Ramalina rigidella

Scientific classification
- Kingdom: Fungi
- Division: Ascomycota
- Class: Lecanoromycetes
- Order: Lecanorales
- Family: Ramalinaceae
- Genus: Ramalina
- Species: R. rigidella
- Binomial name: Ramalina rigidella Aptroot (2008)

= Ramalina rigidella =

- Authority: Aptroot (2008)

Species of lichen-forming fungus

Ramalina rigidella is a species of saxicolous (rock-dwelling), fruticose lichen in the family Ramalinaceae. It is found in the remote tropical island of Saint Helena, where it occurs on boulders and cliffs throughout the island. It was formally described as a new species in 2008 by Dutch lichenologist André Aptroot. The type specimen was collected by the author on the north slope of Dry Gut on Prosperous Bay Plain at an elevation of 280 m; there, it was found growing on basalt.
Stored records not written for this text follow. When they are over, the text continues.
Fixpoint replicate_char (n : nat) (c : ascii) : string :=
  match n with
  | O => ""
  | S k => String c (replicate_char k c)
  end.

(** [format(n, "0{w}d")]: decimal, padded on the left with zeros up to a
    width of at least [w]; longer numbers are not cut. *)
Definition zero_pad (w : nat) (n : nat) : string :=
  let s := str_of_nat n in
  replicate_char (w - String.length s) "0" +:+ s.

(** [f"{counter:02d}"] *)
Definition fmt_02d (counter : nat) : string := zero_pad 2 counter.

(** [s.startswith(pre)] *)
Fixpoint startswith (pre s : string) : bool :=
  match pre with
  | "" => true
  | String a pre' =>
      match s with
      | "" => false
      | String b s' => Ascii.eqb a b && startswith pre' s'
      end
  end.

(** [s.endswith(suf)] *)
Definition endswith (suf s : string) : bool :=
  (String.length suf <=? String.length s)%nat
  && String.eqb
       (String.substring (String.length s - String.length suf)
          (String.length suf) s) suf.

(** [sub in s] *)
Fixpoint contains (sub s : string) : bool :=
  startswith sub s
  || match s with
     | "" => false
     | String _ r => contains sub r
     end.

(** [s.replace(old, new)] for one-character [old] and [new]. *)
Fixpoint replace_char (old new : ascii) (s : string) : string :=
  match s with
  | "" => ""
  | String c r =>
      String (if char_eqb c old then new else c) (replace_char old new r)
  end.

(** [s.split(c)] for a one-character separator: never the empty list. *)
Fixpoint split_char (c : ascii) (s : string) : list string :=
  match s with
  | "" => [""]
  | String a r =>
      if char_eqb a c then "" :: split_char c r
      else match split_char c r with
           | [] => [String a ""]
           | x :: xs => String a x :: xs
           end
  end.

(** [sep.join(parts)] *)
Definition join_with (sep : string) (parts : list string) : string :=
  String.concat sep parts.

(** [s[:-k]] *)
Definition drop_last (k : nat) (s : string) : string :=
  String.substring 0 (String.length s - k) s.

Definition lower_char (c : ascii) : ascii :=
  let n := nat_of_ascii c in
  if (65 <=? n)%nat && (n <=? 90)%nat then ascii_of_nat (n + 32) else c.

(** [s.lower()] *)
Fixpoint lower (s : string) : string :=
  match s with
  | "" => ""
  | String c r => String (lower_char c) (lower r)
  end.

Fixpoint all_chars (f : ascii → bool) (s : string) : bool :=
  match s with
  | "" => true
  | String c r => f c && all_chars f r
  end.

(** [s.isdigit()] *)
Definition isdigit (s : string) : bool :=
  negb (String.eqb s "") && all_chars is_digit s.

Fixpoint filter_chars (f : ascii → bool) (s : string) : string :=
  match s with
  | "" => ""
  | String c r => if f c then String c (filter_chars f r) else filter_chars f r
  end.

Definition is_whitespace (c : ascii) : bool :=
  let n := nat_of_ascii c in
  (n =? 32)%nat || ((9 <=? n)%nat && (n <=? 13)%nat)
  || ((28 <=? n)%nat && (n <=? 31)%nat).

Fixpoint lstrip (s : string) : string :=
  match s with
  | "" => ""
  | String c r => if is_whitespace c then lstrip r else s
  end.

Fixpoint rstrip (s : string) : string :=
  match s with
  | "" => ""
  | String c r =>
      let r' := rstrip r in
      if is_whitespace c && String.eqb r' "" then "" else String c r'
  end.

(** [s.strip()] *)
Definition strip (s : string) : string := rstrip (lstrip s).

(** Truth value of a string: the empty string is false. *)
Definition truthy (s : string) : bool := negb (String.eqb s "").

End PyStr.

(** ** Regular expressions of fixed shape

    Every pattern of the scripts is a sequence of character classes, one
    character each; a pattern is the list of its classes. *)

Module Re.

Definition pattern := list (ascii → bool).

Definition lit (c : ascii) : ascii → bool := fun a => Ascii.eqb a c.

(** The match of the pattern at the start of [s], if any. *)
Fixpoint match_here (pat : pattern) (s : string) : option string :=
  match pat with
  | [] => Some ""
  | cls :: pat' =>
      match s with
      | "" => None
      | String c r =>
          if cls c then String c <$> match_here pat' r else None
      end
  end.

(** [re.match(pat, s)] *)
Definition re_match (pat : pattern) (s : string) : option string :=
  match_here pat s.

(** [re.search(pat, s)]: the leftmost match.  It is also the first
    element of [re.findall(pat, s)]. *)
Fixpoint re_search (pat : pattern) (s : string) : option string :=
  match match_here pat s with
  | Some m => Some m
  | None =>
      match s with
      | "" => None
      | String _ r => re_search pat r
      end
  end.

Definition digit_or_O (c : ascii) : bool :=
  PyStr.is_digit c || Ascii.eqb c "O".

Definition dash_or_underscore (c : ascii) : bool :=
  Ascii.eqb c "-" || Ascii.eqb c "_".

(** [P[0-9O]{6}] *)
Definition pid_ocr : pattern := lit "P" :: repeat digit_or_O 6.

(** [P\d{6}] *)
Definition pid_digits : pattern := lit "P" :: repeat PyStr.is_digit 6.

(** [P\d{6}[-_]] *)
Definition pid_in_filename : pattern :=
  lit "P" :: repeat PyStr.is_digit 6 ++ [dash_or_underscore].

(** [re.sub(r'[^P0-9]', '', s)] *)
Definition strip_non_pid_chars (s : string) : string :=
  PyStr.filter_chars (fun c => Ascii.eqb c "P" || PyStr.is_digit c) s.

End Re.

(** ** os.path and pathlib *)

Module OsPath.

Definition sep : ascii := "/".

Fixpoint has_sep (s : string) : bool :=
  match s with
  | "" => false
  | String c r => Ascii.eqb c sep || has_sep r
  end.

(** [p[:p.rfind('/') + 1]] *)
Fixpoint head_of (p : string) : string :=
  match p with
  | "" => ""
  | String c r =>
      if has_sep r then String c (head_of r)
      else if Ascii.eqb c sep then String c "" else ""
  end.

(** [os.path.basename(p)], which is [p[p.rfind('/') + 1:]] *)
Fixpoint basename (p : string) : string :=
  match p with
  | "" => ""
  | String c r =>
      if has_sep r then basename r
      else if Ascii.eqb c sep then r else p
  end.

Definition all_sep (s : string) : bool :=
  PyStr.all_chars (fun c => Ascii.eqb c sep) s.

(** [s.rstrip('/')] *)
Fixpoint rstrip_sep (s : string) : string :=
  match s with
  | "" => ""
  | String c r =>
      let r' := rstrip_sep r in
      if Ascii.eqb c sep && String.eqb r' "" then "" else String c r'
  end.

(** [os.path.dirname(p)] *)
Definition dirname (p : string) : string :=
  let head := head_of p in
  if PyStr.truthy head && negb (all_sep head) then rstrip_sep head else head.

(** [s.endswith('/')] *)
Fixpoint ends_with_sep (s : string) : bool :=
  match s with
  | "" => false
  | String c r =>
      match r with
      | "" => Ascii.eqb c sep
      | _ => ends_with_sep r
      end
  end.

(** [os.path.join(a, b)] *)
Definition join (a b : string) : string :=
  if PyStr.startswith "/" b then b
  else if negb (PyStr.truthy a) || ends_with_sep a then a +:+ b
  else a +:+ "/" +:+ b.

(** Splits at the last dot: the text before it, and the text from it on. *)
Fixpoint split_last_dot (s : string) : option (string * string) :=
  match s with
  | "" => None
  | String c r =>
      match split_last_dot r with
      | Some (b, e) => Some (String c b, e)
      | None => if Ascii.eqb c "." then Some ("", s) else None
      end
  end.

Definition all_dots (s : string) : bool :=
  PyStr.all_chars (fun c => Ascii.eqb c ".") s.

(** [os.path.splitext] on a name without separator: the extension starts
    at the last dot, unless only dots come before it. *)
Definition splitext_name (f : string) : string * string :=
  match split_last_dot f with
  | Some (b, e) => if all_dots b then (f, "") else (b, e)
  | None => (f, "")
  end.

(** [os.path.splitext(p)] *)
Definition splitext (p : string) : string * string :=
  let '(n, e) := splitext_name (basename p) in (head_of p +:+ n, e).

(** [PurePath.stem] of a final component: the suffix starts at the last
    dot when that dot is neither the first nor the last character. *)
Definition stem_of_name (name : string) : string :=
  match split_last_dot name with
  | Some (b, e) =>
      if PyStr.truthy b && (1 <? String.length e)%nat then b else name
  | None => name
  end.

(** [Path(p).stem] *)
Definition stem (p : string) : string := stem_of_name (basename p).

(** [str(Path(p).with_suffix(suffix))] *)
Definition with_suffix (p suffix : string) : string :=
  head_of p +:+ stem p +:+ suffix.

End OsPath.


(** ** The file system and the outcome of running a piece of script *)

(** The text of one page as [page.extract_text()] returns it; [None] when
    the call raises. *)
Definition page := option string.

(** What [PyPDF2.PdfReader] finds in a PDF file: its pages, or [None] when
    the file cannot be parsed. *)
Definition pdf := option (list page).

Inductive content :=
| Pdf (doc : pdf)
| WordDoc.

Inductive op_kind := OpSave | OpCopy | OpRename.

(** One write to the file system: the operation, its source (if it has
    one), its target, and whether a file was at the target just before. *)
Record event := Event {
  ev_op : op_kind;
  ev_src : option string;
  ev_dst : string;
  ev_occupied : bool
}.

Record world := World {
  files : gmap string content;
  dirs : gset string;
  locked : gset string;
  trace : list event
}.

(** What the scripts call but do not define. *)
Record env := Env {
  (** [platform.system()] *)
  platform_system : string;
  (** One attempt of the Word automation on an input document: the PDF it
      saves, or the text of the exception. *)
  word_export : string → nat → pdf + string;
  (** [langdetect.detect]; [None] when it raises. *)
  detect : string → option string;
  (** The LibreOffice process on an input document: the PDF it writes, or
      its standard error when the return code is not zero. *)
  soffice_run : string → pdf + string;
  (** [docx2pdf.convert] *)
  docx2pdf_convert : string → pdf + string;
  (** [os.path.relpath(path, start)] *)
  relpath : string → string → string;
  (** The files that [os.walk(top)] lists, each as [join(root, file)], in
      the order of the walk. *)
  walk_files : world → string → list string
}.

Inductive outcome (A : Type) :=
| Ret (a : A)
| Exc (msg : string)
| OutOfFuel.
Arguments Ret {A} a.
Arguments Exc {A} msg.
Arguments OutOfFuel {A}.

Definition M (A : Type) : Type := world → outcome A * world.

Definition ret {A} (a : A) : M A := fun w => (Ret a, w).

Definition raise {A} (msg : string) : M A := fun w => (Exc msg, w).

Definition out_of_fuel {A} : M A := fun w => (OutOfFuel, w).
The fruticose thallus of the lichen, initially shrubby, become as it ages, reaching lengths of up to 80 cm, although typically it is smaller, up to about 10 cm. Thin-layer chromatography shows that the species contains usnic acid, norstictic acid, and connorstictic acid. The photobiont partner is dispersed in irregular groups throughout the medulla. The author suggests that, based on the length of some observed specimens on exposed cliffs, some individuals might be up to 500 years old.